Comment continuer alors, et pourquoi ?
« On Consolation » prend l’érosion de la religion organisée comme une donnée et s’adresse aux laïcs qui cherchent toujours un sens et un but : des non-croyants, pas des nihilistes. Pourtant, Ignatieff croit que les textes sacrés de toutes les confessions peuvent être extraits pour le confort et la perspicacité même par les infidèles, pour une spiritualité aussi personnalisée que l’une de ces salades Sweetgreen. Le cœur des Psaumes n’est pas leur conviction que le Messie apparaîtra, mais leur description, au fil de fréquentes révisions, de l’expérience humaine commune : « Le pire des désespoirs », savaient leurs créateurs, « est de se sentir seul ». Peut-être que, contre Sartre, le paradis, c’est les autres.
Mais là encore, peut-être le plus pur réconfort se trouve-t-il en solo, suggère Ignatieff, en faisant ce que les modernes appelleraient un journal (pas le genre de balle centrée sur la productivité) ou en tentant une autobiographie – comme l’a fait Aurelius; aussi Boèce, bientôt étranglé par des barbares « avec une corde jusqu’à ce que ses yeux sortent de leurs orbites, puis matraqué » ; et Albert Camus, qui a survécu à la tuberculose pour remporter un prix Nobel, seulement pour découvrir que cela avait un effet effrayant sur son écriture, puis périr dans un accident de voiture. Parfois, « On Consolation » ressemble à « The Gashlycrumb Tinies » d’Edward Gorey sans les images.
Ignatieff peut être drôle, reconstituant des rencontres entre de vieux amis philosophes comme Adam Smith et David Hume – ce dernier, souffrant d’un « désordre dans mes entrailles », a plaisanté en disant que Charon pourrait le laisser réviser son travail une fois de plus avant de traverser le fleuve Styx. Mais l’humour n’est pas l’un des éléments de réconfort recommandés par Ignatieff. Plus satisfaisante pour lui est la poésie que la misère abjecte et le chagrin peuvent inspirer. Quand les mots manquent, comme ils le font si souvent, il y a des messages d’amour à décoder dans les arts visuels, comme quand El Greco a intégré une représentation de son jeune fils dans son tableau « L’enterrement du comte d’Orgaz », une commande paroissiale achevée en 1586 qui attire les foules à ce jour. (Bien que je ne sois pas sûr qu’ils affluent, comme l’affirme Ignatieff, à cause d’un désir ineffable « que le temps ne glisse pas si irrémédiablement dans l’oubli, que le présent ne soit pas si fugace, que l’avenir ne soit pas si enveloppé et si inconnu ”; certains viennent peut-être de le voir sur TripAdvisor.)

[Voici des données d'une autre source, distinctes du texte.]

(* ===== verification/Graph.v ===== *)
(** * The service graph: its data and the builders of its nodes

    src/internal/platform/graph.go: the typed reading of MIB attributes, the nodes of the service
    graph and the functions that build one node from one managed entity.  The text forms of
    addresses in the graph are kept as the addresses they print. *)

From S2P Require Import Prelude Maps Netip MeTypes MeClasses MeLib Mib MeNames Vlan Table Store Model.

(** What is wrong with the MIB; the code returns a text. *)
Inductive GraphError :=
| MissingAttribute (name : string)
| WrongType (name : string)
| OutOfRange
| Unsupported
| Duplicate
| Dangling (classID entityID : Z)
| Inconsistent
| BadRow
| VLANRow (e : VlanError).

Definition nullPointer : Z := 0xffff.

(** ** Typed attributes *)

Section attributes.
Implicit Types instance : Instance_.

Definition uint16Attribute instance (name : string) : Res GraphError Z :=
  match i_Attributes instance !! name with
  | None => Err (MissingAttribute name)
  | Some (VU16 typed) => Ok typed
  | Some _ => Err (WrongType name)
  end.

Definition uint16AttributeDefault instance (name : string) (fallback : Z) : Res GraphError Z :=
  if bool_decide (i_Attributes instance !! name = None) then Ok fallback
  else uint16Attribute instance name.

Definition uint8Attribute instance (name : string) : Res GraphError Z :=
  match i_Attributes instance !! name with
  | None => Err (MissingAttribute name)
  | Some (VU8 typed) => Ok typed
  | Some _ => Err (WrongType name)
  end.

Definition uint8AttributeDefault instance (name : string) (fallback : Z) : Res GraphError Z :=
  if bool_decide (i_Attributes instance !! name = None) then Ok fallback
  else uint8Attribute instance name.

Definition uint32Attribute instance (name : string) : Res GraphError Z :=
  match i_Attributes instance !! name with
  | None => Err (MissingAttribute name)
  | Some (VU32 typed) => Ok typed
  | Some _ => Err (WrongType name)
  end.

Definition uint32AttributeDefault instance (name : string) (fallback : Z) : Res GraphError Z :=
  if bool_decide (i_Attributes instance !! name = None) then Ok fallback
  else uint32Attribute instance name.

Definition bytesAttribute instance (name : string) (size : nat) : Res GraphError (list Z) :=
  match i_Attributes instance !! name with
  | None => Err (MissingAttribute name)
  | Some (VOctets typed) => if (length typed =? size)%nat then Ok typed else Err (WrongType name)
  | Some _ => Err (WrongType name)
  end.

Definition bytesAttributeDefault instance (name : string) (size : nat) (fallback : list Z)
    : Res GraphError (list Z) :=
  if bool_decide (i_Attributes instance !! name = None)
  then if (length fallback =? size)%nat then Ok fallback else Err (WrongType name)
  else bytesAttribute instance name size.

Definition tableAttributeDefault instance (name : string) (rowSize : nat) : Res GraphError TableRows :=
  match i_Attributes instance !! name with
  | None | Some VNil => Ok (mkRows 0 [])
  | Some (VTable typed) =>
      if (NumRows typed <? 0) || negb (Z.of_nat (length (Rows typed)) =? NumRows typed * Z.of_nat rowSize)
      then Err (WrongType name) else Ok typed
  | Some _ => Err (WrongType name)
  end.

Definition booleanAttributeDefault instance (name : string) (fallback : Z) : Res GraphError Z :=
  value ← uint8AttributeDefault instance name fallback;
  _ ← guard_err (1 <? value) OutOfRange;
  Ok value.

Definition administrativeState instance (name : string) : Res GraphError Z :=
  state ← uint8AttributeDefault instance name 0;
  _ ← guard_err (1 <? state) OutOfRange;
  Ok state.
End attributes.

Definition zeroBytes (value : list Z) : bool := forallb (λ current, current =? 0) value.

(** The instances of a snapshot by their key. *)
Abbreviation InstanceMap := (gmap Key Instance_).

Definition hasInstance (instances : InstanceMap) (classID entityID : Z) : bool :=
  bool_decide (is_Some (instances !! (classID, entityID))).

(** [sort.Slice] by a numeric field. *)
Definition sortBy {A} (key : A → Z) : list A → list A := merge_sort (byKey key).

(** ** The nodes *)

Record EthernetUNI := mkUNI {
  eu_EntityID : Z;
  eu_Interface : string;
  eu_AdministrativeState : Z;
  eu_OperationalState : Z;
  eu_Configuration : Z
}.

Record TCONT := mkTCONT {
  tc_EntityID : Z;
  tc_AllocID : Z;
  tc_SchedulerPolicy : Z;
  tc_SchedulerWeight : Z;
  tc_QueueEntities : list Z;
  tc_QueueWeights : list Z
}.

Record GEMPort := mkGEMPort {
  gp_EntityID : Z;
  gp_PortID : Z;
  gp_TCONT : Z;
  gp_AllocID : Z;
  gp_Direction : Z;
  gp_UpstreamQueue : Z;
  gp_DownstreamQueue : Z;
  gp_UpstreamTD : Z;
  gp_DownstreamTD : Z;
  gp_EncryptionKeyRing : Z
}.

Record TrafficDescriptor := mkDescriptor {
  td_EntityID : Z;
  td_CIR : Z;
  td_PIR : Z;
  td_CBS : Z;
  td_PBS : Z;
  td_ColourMode : Z;
  td_IngressColourMarking : Z;
  td_EgressColourMarking : Z;
  td_MeterType : Z
}.

Record Dot1RateLimiter := mkLimiter {
  rl_EntityID : Z;
  rl_ParentME : Z;
  rl_TPType : Z;
  rl_UpstreamUnicastFloodTD : Z;
  rl_UpstreamBroadcastTD : Z;
  rl_UpstreamMulticastPayloadTD : Z
}.

Record GEMInterworking := mkInterworking {
  iw_EntityID : Z;
  iw_GEMPort : Z;
  iw_Option : Z;
  iw_ServiceProfile : Z;
  iw_InterworkingTermination : Z;
  iw_GALProfile : Z
}.
Definition noInterworking : GEMInterworking := mkInterworking 0 0 0 0 0 0.

(** [MulticastIPv4Range] and [MulticastIPv6Range]. *)
Record MulticastRange := mkMulticastRange {
  mr_GEMPortID : Z;
  mr_SecondaryKey : Z;
  mr_Start : Addr;
  mr_Stop : Addr
}.

Record MulticastGEMInterworking := mkMulticastInterworking {
  mi_EntityID : Z;
  mi_GEMPort : Z;
  mi_PortID : Z;
  mi_TCONT : Z;
  mi_AllocID : Z;
  mi_Option : Z;
  mi_ServiceProfile : Z;
  mi_GALProfile : Z;
  mi_IPv4Ranges : list MulticastRange;
  mi_IPv6Ranges : list MulticastRange
}.
Definition noMulticastInterworking : MulticastGEMInterworking :=
  mkMulticastInterworking 0 0 0 0 0 0 0 0 [] [].

Record MulticastACLEntry := mkMulticastACLEntry {
  ae_RowKey : Z;
  ae_IPVersion : Z;
  ae_GEMPortID : Z;
  ae_VLANID : Z;
  ae_Source : Addr;
  ae_Start : Addr;
  ae_Stop : Addr;
  ae_ImputedBandwidth : Z;
  ae_PreviewLength : Z;
  ae_PreviewRepeatTime : Z;
  ae_PreviewRepeatCount : Z;
  ae_PreviewResetTime : Z
}.

Record MulticastOperationsProfile := mkOperationsProfile {
  mp_EntityID : Z;
  mp_IGMPVersion : Z;
  mp_IGMPFunction : Z;
  mp_ImmediateLeave : Z;
  mp_UpstreamTCI : Z;
  mp_UpstreamTagControl : Z;
  mp_UpstreamRate : Z;
  mp_DynamicACL : list MulticastACLEntry;
  mp_StaticACL : list MulticastACLEntry;
  mp_Robustness : Z;
  mp_QuerierIPAddress : Z;
  mp_QueryInterval : Z;
  mp_QueryMaxResponseTime : Z;
  mp_LastMemberQueryInterval : Z;
  mp_UnauthorizedJoinBehaviour : Z;
  mp_DownstreamTagControl : Z;
  mp_DownstreamTCI : Z
}.
Lemma buildGEMInterworking_spec i instances ports portList bridges bridgeIDs mappers mapperList w :
  tracks gp_EntityID ports portList → (∀ k, is_Some (bridges !! k) ↔ k ∈ bridgeIDs) →
  tracks pm_EntityID mappers mapperList →
  buildGEMInterworking i instances ports bridges mappers = Ok w →
  iw_EntityID w = EntityID_of i ∧ interworking_ok (gp_EntityID <$> portList) bridgeIDs (pm_EntityID <$> mapperList) w.
Proof.
  intros Hp Hb Hm H. unfold buildGEMInterworking in H. inv_ok H. subst w. split; [done|].
  apply negb_false_iff, present_true, (tracks_present gp_EntityID _ portList) in Hg; [|done]. split; [done|]. cbn.
  destruct (x0 =? 1) eqn:Ho1.
  { left. split; [lia|]. apply guard_err_iff, negb_false_iff, present_true in Hr2. by apply Hb. }
  destruct (x0 =? 5) eqn:Ho5; [|discriminate Hr2]. right. split; [lia|].
  apply guard_err_iff, negb_false_iff, present_true in Hr2. by apply (tracks_present pm_EntityID mappers).
Qed.

(** What a multicast interworking point shows of its GEM port, which has a downstream direction. *)
Definition multicast_ok (ports : list GEMPort) (w : MulticastGEMInterworking) : Prop :=
  ∃ p, p ∈ ports ∧ gp_EntityID p = mi_GEMPort w ∧ gp_PortID p = mi_PortID w ∧ gp_TCONT p = mi_TCONT w ∧
    gp_AllocID p = mi_AllocID w ∧ Z.odd (gp_Direction p) = true.

Lemma land_1_odd x : (Z.land x 1 =? 0) = false → Z.odd x = true.
Proof.
  rewrite (land_mask 1 1 x eq_refl) by lia. change (2 ^ 1) with 2. rewrite Zmod_odd. by destruct (Z.odd x).
Qed.

Lemma buildMulticastGEMInterworking_spec i instances ports portList bridges mappers mode w :
  tracks gp_EntityID ports portList →
  buildMulticastGEMInterworking i instances ports bridges mappers mode = Ok w →
  mi_EntityID w = EntityID_of i ∧ multicast_ok portList w.
Proof.
  intros Hp H. unfold buildMulticastGEMInterworking in H. inv_ok H.
  destruct (ports !! x) as [gem|] eqn:Hgem; [|discriminate H]. inv_ok H. subst w. split; [done|].
  apply Hp in Hgem as [Hin Hid]. exists gem. split_and!; try done. by apply land_1_odd.
Qed.

(** The pointers of a mapper: bridging mappers have none to a UNI, direct ones have; every P-bit is
    unused or leads to an interworking point that serves this mapper. *)
Definition mapper_ok (unis : list Z) (interworking : list GEMInterworking) (m : PBitMapper) : Prop :=
  ((pm_TPType m = 0 ∧ pm_TPPointer m = nullPointer) ∨ (pm_TPType m = 1 ∧ pm_TPPointer m ∈ unis)) ∧
  ∀ pointer, pointer ∈ pm_PBits m → pointer = nullPointer ∨
    ∃ w, w ∈ interworking ∧ iw_EntityID w = pointer ∧ iw_Option w = 5 ∧ iw_ServiceProfile w = pm_EntityID m ∧
      (pm_TPType m = 1 → iw_InterworkingTermination w = pm_TPPointer m).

Plus transcendant, dit Ignatieff, pour ceux qui sont capables d’entendre, la consolation est disponible dans la musique – bien que « dans la mort d’un enfant », reconnaît-il, racontant un Mahler en deuil arpentant les canaux néerlandais avec Freud, « la musique a rencontré son match ». Assis parmi un public en larmes lors d’un concert consacré aux Psaumes, où Ignatieff a donné une conférence, a inspiré ce projet, qui a pris de l’ampleur à la suite du coronavirus, lorsqu’il a vu un orchestre symphonique rompre de l’isolement en carrés Zoom pour jouez « Ode à la joie » de Beethoven. Ce n’était pas du bonheur, mais quelque chose de plus profond et de plus durable.